O(log n) time complexity. It's one of the fastest search algorithms;
It's simple to implement;
It's easy to understand;

Cons

It only works on sorted arrays;
Time complexity for insertion is O(log n). I put this as a cons because exists algorithms with O(1) time complexity for insertion, but that is not a big deal for many cases because O(log n) is still very good performance;

Requirements

The array must be sorted;
To use the binary search algorithm, the array must be random-access, which means that elements can be accessed using their index;
The data stored in the array must be of a type that supports comparison. For example a < b, a > b, a == b;
The comparison used to search value in the array must be the same used to sort or insert values in the array;

Time complexity (Binary search vs. linear search)

In the previous graph, we can see the number of steps required to find a value increases very slowly as the size of the array increases using binary search in comparison with linear search.

Demo animation

Binary search vs linear search

Implementations

The binary search algorithm can be implemented in different ways. Interative and recursive are the most common implementations.

For my examples, I am going to use the C#, but the algorithm can be implemented in any language.
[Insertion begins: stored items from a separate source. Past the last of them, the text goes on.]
(** * VMFS block layer: [vmfs_block.c]

    A shallow embedding of the block-allocation layer of vmfs-tools
    ([vmfs_block.c]) and the properties its specification states about it.

    The file is organised as follows.
    - [Bits]: bit fields of a 32-bit block identifier.
    - [vmfs_h]: the constants and macros that [vmfs_block.c] takes from
      [vmfs.h], which is not part of the sources at hand.
    - The data model ([vmfs_fs_t], bitmaps, bitmap entries).
    - [prog]: programs that call the collaborators of the block layer (bitmap
      codec, metadata lock, volume I/O); a run records every call and its
      answer in a trace.
    - The functions of [vmfs_block.c].
    - [Disk]: a model of the collaborators, following the specification, and
      [Example], a small volume.
    - [Fuse]: the functions of [vmfs-fuse.c] over the calls they make to
      libfuse, libc and the rest of the driver.
    - The properties: bit fields and macros, block identifiers, the zeroize
      loop, locking, allocation on the [Disk] model, the queries and the
      early exits of the block layer, the FUSE bridge. *)

From Stdlib Require Import ZArith Lia List Bool.
From stdpp Require Import base numbers list gmap strings.

Local Open Scope Z_scope.

(** ** Unsigned 32-bit values *)

(** [uint32_t] arithmetic wraps modulo [2^32]. *)
Definition u32 (x : Z) : Z := x mod 2 ^ 32.

(** C's logical negation on [int]: [!x] is [1] when [x] is [0] and [0]
    otherwise. *)
Definition c_lnot (x : Z) : Z := if x =? 0 then 1 else 0.

(** ** Bit fields *)

Module Bits.

(** A field of [bf_width] bits whose least significant bit is bit
    [bf_shift]. *)
Record bitfield : Type := { bf_shift : Z; bf_width : Z }.

(** [(x >> shift) & mask] *)
Definition bf_get (f : bitfield) (x : Z) : Z :=
  Z.land (Z.shiftr x (bf_shift f)) (Z.ones (bf_width f)).

(** [(v & mask) << shift] *)
Definition bf_put (f : bitfield) (v : Z) : Z :=
  Z.shiftl (Z.land v (Z.ones (bf_width f))) (bf_shift f).

(** The field lies inside a 32-bit word. *)
Definition bf_ok (f : bitfield) : Prop :=
  0 <= bf_shift f /\ 0 <= bf_width f /\ bf_shift f + bf_width f <= 32.

(** Two fields share no bit. *)
Definition bf_disjoint (f g : bitfield) : Prop :=
  bf_shift f + bf_width f <= bf_shift g \/
  bf_shift g + bf_width g <= bf_shift f.

(** The value fits the field. *)
Definition bf_fits (f : bitfield) (v : Z) : Prop :=
  0 <= v < 2 ^ bf_width f.

End Bits.

Export Bits.

(** ** The header [vmfs.h] *)

(** Modelled from the spec: [vmfs.h] is missing from the sources.  The
    specification says that a block identifier is a 32-bit value that holds a
    class tag and, in the remaining bits, the class-specific addressing: one
    flat item index for a File Block, an entry index and an item index for
    the three other classes.  The positions and widths of the fields and the
    values of the four tags are parameters here, as are the two buffer sizes
    the source names. *)
Class vmfs_h : Type := {
  blk_type_bits : bitfield;
  VMFS_BLK_TYPE_FB : Z;
  VMFS_BLK_TYPE_SB : Z;
  VMFS_BLK_TYPE_PB : Z;
  VMFS_BLK_TYPE_FD : Z;
  fb_item_bits : bitfield;
  sb_entry_bits : bitfield;
  sb_item_bits : bitfield;
  pb_entry_bits : bitfield;
  pb_item_bits : bitfield;
  fd_entry_bits : bitfield;
  fd_item_bits : bitfield;
  M_DIO_BLK_SIZE : Z;
  VMFS_BITMAP_ENTRY_SIZE : Z
}.

Section Macros.
Context {H : vmfs_h}.

(** Modelled from the spec: the macros of [vmfs.h].  [VMFS_BLK_TYPE] extracts
    the class tag; [VMFS_BLK_x_ENTRY] and [VMFS_BLK_x_ITEM] extract the
    coordinates; [VMFS_BLK_x_BUILD] packs the coordinates and the tag into a
    [uint32_t]. *)
Definition VMFS_BLK_TYPE (blk_id : Z) : Z := bf_get blk_type_bits blk_id.

Definition VMFS_BLK_FB_ITEM (blk_id : Z) : Z := bf_get fb_item_bits blk_id.
Definition VMFS_BLK_FB_BUILD (item : Z) : Z :=
  u32 (Z.lor (bf_put fb_item_bits item)
             (bf_put blk_type_bits VMFS_BLK_TYPE_FB)).

Definition VMFS_BLK_SB_ENTRY (blk_id : Z) : Z := bf_get sb_entry_bits blk_id.
Definition VMFS_BLK_SB_ITEM (blk_id : Z) : Z := bf_get sb_item_bits blk_id.
Definition VMFS_BLK_SB_BUILD (entry item : Z) : Z :=
  u32 (Z.lor (Z.lor (bf_put sb_item_bits item) (bf_put sb_entry_bits entry))
             (bf_put blk_type_bits VMFS_BLK_TYPE_SB)).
Only the syntax will change.

Interative implementation

static int BinarySearch(int[] array, int search)
{
    var left = 0;
    var right = array.Length - 1;

    while (left <= right)
    {
        var middle = left + ((right - left) / 2);
        if (array[middle] == search)
        {
            return middle;
        }

        if (array[middle] < search)
        {
            left = middle + 1;
        }
        else
        {
            right = middle - 1;
        }
    }

    return -1;
}

Recursive implementation

static int BinarySearch(int[] array, int search, int left, int right)
{
    while(left <= right)
    {
        var middle = left + ((right - left) / 2);

        if(search == array[middle])
        {
            return middle;
        }

        if(search > array[middle])
        {
            return BinarySearch(array, search, middle + 1, right);
        }

        return BinarySearch(array, search, left, middle - 1);
    }

    return -1;
}

Some tips to implement binary search

Found the middle index

It is very common to see the middle index calculation as (left + right) / 2, but this is not the best way to do it. If the array is very large, the sum of left and right can overflow the maximum value of the integer type. To avoid this problem, we can use the following formula: left + ((right - left) / 2).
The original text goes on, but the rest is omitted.